The lines from the top of the data down to the line with "event recorder and" should be repeated exactly, both ends included.

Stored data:
^^^^^^^^^^^^^^^^

(* ===== verification/Client.v ===== *)
(** * Effects: the Kubernetes API client and the other services

    The operator talks to the API server, to the metasrv HTTP endpoint, to the
    event recorder and to the clock.  None of these is under src/: a program
    is a tree of requests ([prog]) and an arbitrary environment answers each
    request.  [M S A] adds Go's mutable memory [S] (the object being
    reconciled, the deployer's fields), which survives an error return, and the
    [(A, error)] result.  [exec] runs a program against an environment and logs
    every request with its answer; theorems hold for every environment. *)

From stdpp Require Import base gmap strings list fin_maps.
From Stdlib Require Import ZArith.
From S2P Require Import Prelude K8s ApiTypes.

(** ** Objects by kind *)

Inductive kind :=
  | KService | KConfigMap | KStatefulSet | KDeployment | KPodMonitor | KPVC
  | KSecret | KCRD | KStandalone | KCluster.
#[export] Instance kind_eq_dec : EqDecision kind.
Proof. solve_decision. Defined.

(** The Go type of each kind; of a CRD the operator only asks for existence. *)
Definition obj (k : kind) : Type :=
  match k with
  | KService => Service
  | KConfigMap => ConfigMap
  | KStatefulSet => StatefulSet
  | KDeployment => Deployment
  | KPodMonitor => PodMonitor
  | KPVC => PersistentVolumeClaim
  | KSecret => Secret
  | KCRD => ObjectMeta
  | KStandalone => GreptimeDBStandalone
  | KCluster => GreptimeDBCluster
  end.

Record object := Object { o_kind : kind; o_val : obj o_kind }.

(** [client.Object]'s metadata accessors. *)
Definition obj_meta {k : kind} : obj k -> ObjectMeta :=
  match k with
  | KService => svc_ObjectMeta
  | KConfigMap => cm_ObjectMeta
  | KStatefulSet => sts_ObjectMeta
  | KDeployment => dep_ObjectMeta
  | KPodMonitor => pmon_ObjectMeta
  | KPVC => pvc_ObjectMeta
  | KSecret => sec_ObjectMeta
  | KCRD => fun m => m
  | KStandalone => sa_ObjectMeta
  | KCluster => gc_ObjectMeta
  end.

Definition with_meta {k : kind} : (ObjectMeta -> ObjectMeta) -> obj k -> obj k :=
  match k with
  | KService => fun f o => mkService (f (svc_ObjectMeta o)) (svc_Spec o)
  | KConfigMap => fun f o => mkConfigMap (f (cm_ObjectMeta o)) (cm_Data o)
  | KStatefulSet => fun f o => mkStatefulSet (f (sts_ObjectMeta o)) (sts_Spec o) (sts_Status o)
  | KDeployment => fun f o => mkDeployment (f (dep_ObjectMeta o)) (dep_Spec o) (dep_Status o)
  | KPodMonitor => fun f o => mkPodMonitor (f (pmon_ObjectMeta o)) (pmon_Spec o)
  | KPVC => fun f o => mkPersistentVolumeClaim (f (pvc_ObjectMeta o)) (pvc_Spec o)
  | KSecret => fun f o => mkSecret (f (sec_ObjectMeta o)) (sec_Data o)
  | KCRD => fun f o => f o
  | KStandalone => fun f o => mkGreptimeDBStandalone (f (sa_ObjectMeta o)) (sa_Spec o) (sa_Status o)
  | KCluster => fun f o => mkGreptimeDBCluster (f (gc_ObjectMeta o)) (gc_Spec o) (gc_Status o)
  end.

Lemma obj_meta_with_meta {k : kind} f (o : obj k) : obj_meta (with_meta f o) = f (obj_meta o).
Proof. by destruct k. Qed.

Definition meta_of_object (o : object) : ObjectMeta := obj_meta (o_val o).
Definition object_key (o : object) : NamespacedName := key_of (meta_of_object o).

(** metav1.LabelSelector with the two operators the sources use. *)
Inductive SelectorOp := OpIn | OpNotIn.
Record LabelSelectorRequirement := mkRequirement {
  rq_Key : string;
  rq_Operator : SelectorOp;
  rq_Values : list string }.
Record LabelSelector := mkLabelSelector {
  ls_MatchLabels : strmap;
  ls_MatchExpressions : list LabelSelectorRequirement }.

(** The documented meaning of a label selector: every pair of [MatchLabels] is
    a label; [In] asks for a listed value, [NotIn] also accepts a missing key. *)
Definition requirement_matches (labels : strmap) (r : LabelSelectorRequirement) : bool :=
  match rq_Operator r, labels !! rq_Key r with
  | OpIn, Some v => bool_decide (v ∈ rq_Values r)
  | OpIn, None => false
  | OpNotIn, Some v => bool_decide (v ∉ rq_Values r)
  | OpNotIn, None => true
  end.
Definition selector_matches (sel : LabelSelector) (labels : strmap) : bool :=
  bool_decide (ls_MatchLabels sel ⊆ labels)
  && forallb (requirement_matches labels) (ls_MatchExpressions sel).

(** go-sql-driver's [mysql.Config], the fields that are set. *)
Record MySQLConfig := mkMySQLConfig {
  my_Net : string;
  my_Addr : string;
  my_DBName : string;
  my_AllowNativePasswords : bool;
  my_TimeoutSeconds : Z }.

(** The answer to a POST with a body: how many bytes of the body the transport read,
    and the status code with the response's body, whose reading may fail as well. *)
Record PostAnswer := mkPostAnswer {
  pa_Read : nat;
  pa_Response : res (Z * res string) }.

(** The float that a histogram observes: [d.Seconds()] of a duration in nanoseconds,
    or [float64(n)]. *)
Inductive observed :=
  | Seconds (d : Z)
  | Float64 (n : Z).

(** ** Requests and answers *)

Inductive req :=
  | QNewClient
  | QGet (k : kind) (key : NamespacedName)
  | QList (k : kind) (ns : string) (sel : LabelSelector)
  | QCreate (o : object)
  | QUpdate (k : kind) (o : obj k)
  | QPatch (o old : object)
  | QDelete (o : object)
  | QStatusUpdate (o : object)
  | QPost (url : string)
  | QPostBody (url contentType body : string)
  | QBoundary
  | QSQLOpen (cfg : MySQLConfig)
  | QSQLQuery (cfg : MySQLConfig) (query : string) (args : list string)
  | QListPods (ns : string) (labels fields : strmap)
  | QListEvents (ns : string) (fields : strmap)
  | QObserve (metric : string) (labels : list (string * string)) (value : observed)
  | QEvent (eventtype reason : string)
  | QEtcdStatus (endpoints : list string)
  | QNow.

(** An update answers with the object the server stored; a POST with the status
    code; an etcd status with the errors it lists.  A multipart writer draws a random
    boundary.  A query answers with the rows that [Next] reaches, each with what [Scan]
    makes of it.  Pods and events are listed with field selectors too. *)
Definition resp (q : req) : Type :=
  match q with
  | QNewClient => res unit
  | QGet k _ => res (obj k)
  | QList k _ _ => res (list (obj k))
  | QCreate _ => res unit
  | QUpdate k _ => res (obj k)
  | QPatch _ _ => res unit
  | QDelete _ => res unit
  | QStatusUpdate _ => res unit
  | QPost _ => res Z
  | QPostBody _ _ _ => PostAnswer
  | QBoundary => string
  | QSQLOpen _ => res unit
  | QSQLQuery _ _ _ => res (list (res string))
  | QListPods _ _ _ => res (list Pod)
  | QListEvents _ _ => res (list CoreEvent)
  | QObserve _ _ _ => unit
  | QEvent _ _ => unit
  | QEtcdStatus _ => res (list string)
  | QNow => Z
  end.

Definition event : Type := { q : req & resp q }.
Definition ev (q : req) (r : resp q) : event := existT q r.

(** ** Programs *)

Inductive prog (A : Type) : Type :=
  | Ret (a : A)
  | Vis (q : req) (k : resp q -> prog A).
Global Arguments Ret {A} a.
Global Arguments Vis {A} q k.

Fixpoint prog_bind {A B} (f : A -> prog B) (p : prog A) : prog B :=
  match p with
  | Ret a => f a
  | Vis q k => Vis q (fun r => prog_bind f (k r))
  end.

Definition M (S A : Type) : Type := S -> prog (res A * S).

Global Instance M_ret {S} : MRet (M S) := fun A a s => Ret (Ok a, s).
Global Instance M_bind {S} : MBind (M S) := fun A B f m s =>
  prog_bind (fun '(r, s') => match r with
                             | Ok a => f a s'
                             | Err e => Ret (Err e, s')
                             | Panic => Ret (Panic, s')
                             end) (m s).

(** A request; its answer as a value. *)
Definition ask {S} (q : req) : M S (resp q) := fun s => Vis q (fun r => Ret (Ok r, s)).
(** A result as a computation: [return ..., err] on an error. *)
Definition lift {S A} (r : res A) : M S A := fun s => Ret (r, s).
(** [err := f(...)]: the error as a value; a panic still unwinds. *)
Definition try {S A} (m : M S A) : M S (res A) := fun s =>
  prog_bind (fun '(r, s') => match r with
                             | Panic => Ret (Panic, s')
                             | _ => Ret (Ok r, s')
                             end) (m s).
Definition get {S} : M S S := fun s => Ret (Ok s, s).
Definition put {S} (s : S) : M S unit := fun _ => Ret (Ok tt, s).
Definition modify {S} (f : S -> S) : M S unit := fun s => Ret (Ok tt, f s).
(** A computation on a local variable [s0] of its own. *)
Definition run_local {S T A} (m : M T A) (s0 : T) : M S A := fun s =>
  prog_bind (fun '(r, _) => Ret (r, s)) (m s0).
(** A computation on a part of the memory: [into] reads it, [back] writes it
    back, also when the computation fails. *)
Definition zoom {S T A} (into : S -> T) (back : S -> T -> S) (m : M T A) : M S A := fun s =>
  prog_bind (fun '(r, t) => Ret (r, back s t)) (m (into s)).
(** [defer d()]: [d] runs however [m] ends; its own error is its business. *)
Definition defer {S A} (d : M S unit) (m : M S A) : M S A := fun s =>
  prog_bind (fun '(r, s') =>
    prog_bind (fun '(r', s'') => Ret (match r' with Panic => Panic | _ => r end, s'')) (d s')) (m s).
(** [if cond { m }]. *)
Definition when {S} (c : bool) (m : M S unit) : M S unit := if c then m else mret tt.
(** [for _, x := range l { if err := f(x); err != nil { return err } }]. *)
Fixpoint range {S A} (f : A -> M S unit) (l : list A) : M S unit :=
  match l with
  | [] => mret tt
  | x :: l => f x ≫= fun _ => range f l
  end.

(** [if err := m(); err != nil { klog.Errorf(...) }]: the error is only logged. *)
Definition log_err {S} (m : M S unit) : M S unit := _ ← try m; mret tt.

(** A request that answers [(value, error)] as one Go call. *)
Definition Get {S} (k : kind) (key : NamespacedName) : M S (obj k) := ask (QGet k key) ≫= lift.
Definition ListObjects {S} (k : kind) (ns : string) (sel : LabelSelector) : M S (list (obj k)) :=
  ask (QList k ns sel) ≫= lift.
Definition Create {S} (o : object) : M S unit := ask (QCreate o) ≫= lift.
Definition Update {S} (k : kind) (o : obj k) : M S (obj k) := ask (QUpdate k o) ≫= lift.
Definition Patch {S} (o old : object) : M S unit := ask (QPatch o old) ≫= lift.
Definition Delete {S} (o : object) : M S unit := ask (QDelete o) ≫= lift.
Definition StatusUpdate {S} (o : object) : M S unit := ask (QStatusUpdate o) ≫= lift.
Definition Event {S} (eventtype reason : string) : M S unit :=
  ask (QEvent eventtype reason) ≫= fun _ => mret tt.

(** ** Execution against an environment *)

Record outcome (S W A : Type) : Type := Outcome {
  out_res : res A;
  out_st : S;
  out_world : W;
  out_log : list event }.
Global Arguments Outcome {S W A} out_res out_st out_world out_log.
Global Arguments out_res {S W A} o.
Global Arguments out_st {S W A} o.
Global Arguments out_world {S W A} o.
Global Arguments out_log {S W A} o.

(** An environment answers a request from its own state. *)
Definition environment (W : Type) : Type := forall q : req, W -> resp q * W.

Fixpoint run {S W A} (env : environment W) (p : prog (res A * S)) (w : W) (log : list event)
    : outcome S W A :=
  match p with
  | Ret (r, s) => Outcome r s w log
  | Vis q k => let '(r, w') := env q w in run env (k r) w' (log ++ [ev q r])
  end.

Definition exec {S W A} (env : environment W) (m : M S A) (s : S) (w : W) : outcome S W A :=
  run env (m s) w [].

Global Arguments exec {S W A} env m s w : simpl never.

^^^^^^^^^^^^^^^^

→ **Solution to the problem**
(* ===== verification/Client.v ===== *)
(** * Effects: the Kubernetes API client and the other services

    The operator talks to the API server, to the metasrv HTTP endpoint, to the
    event recorder and to the clock.  None of these is under src/: a program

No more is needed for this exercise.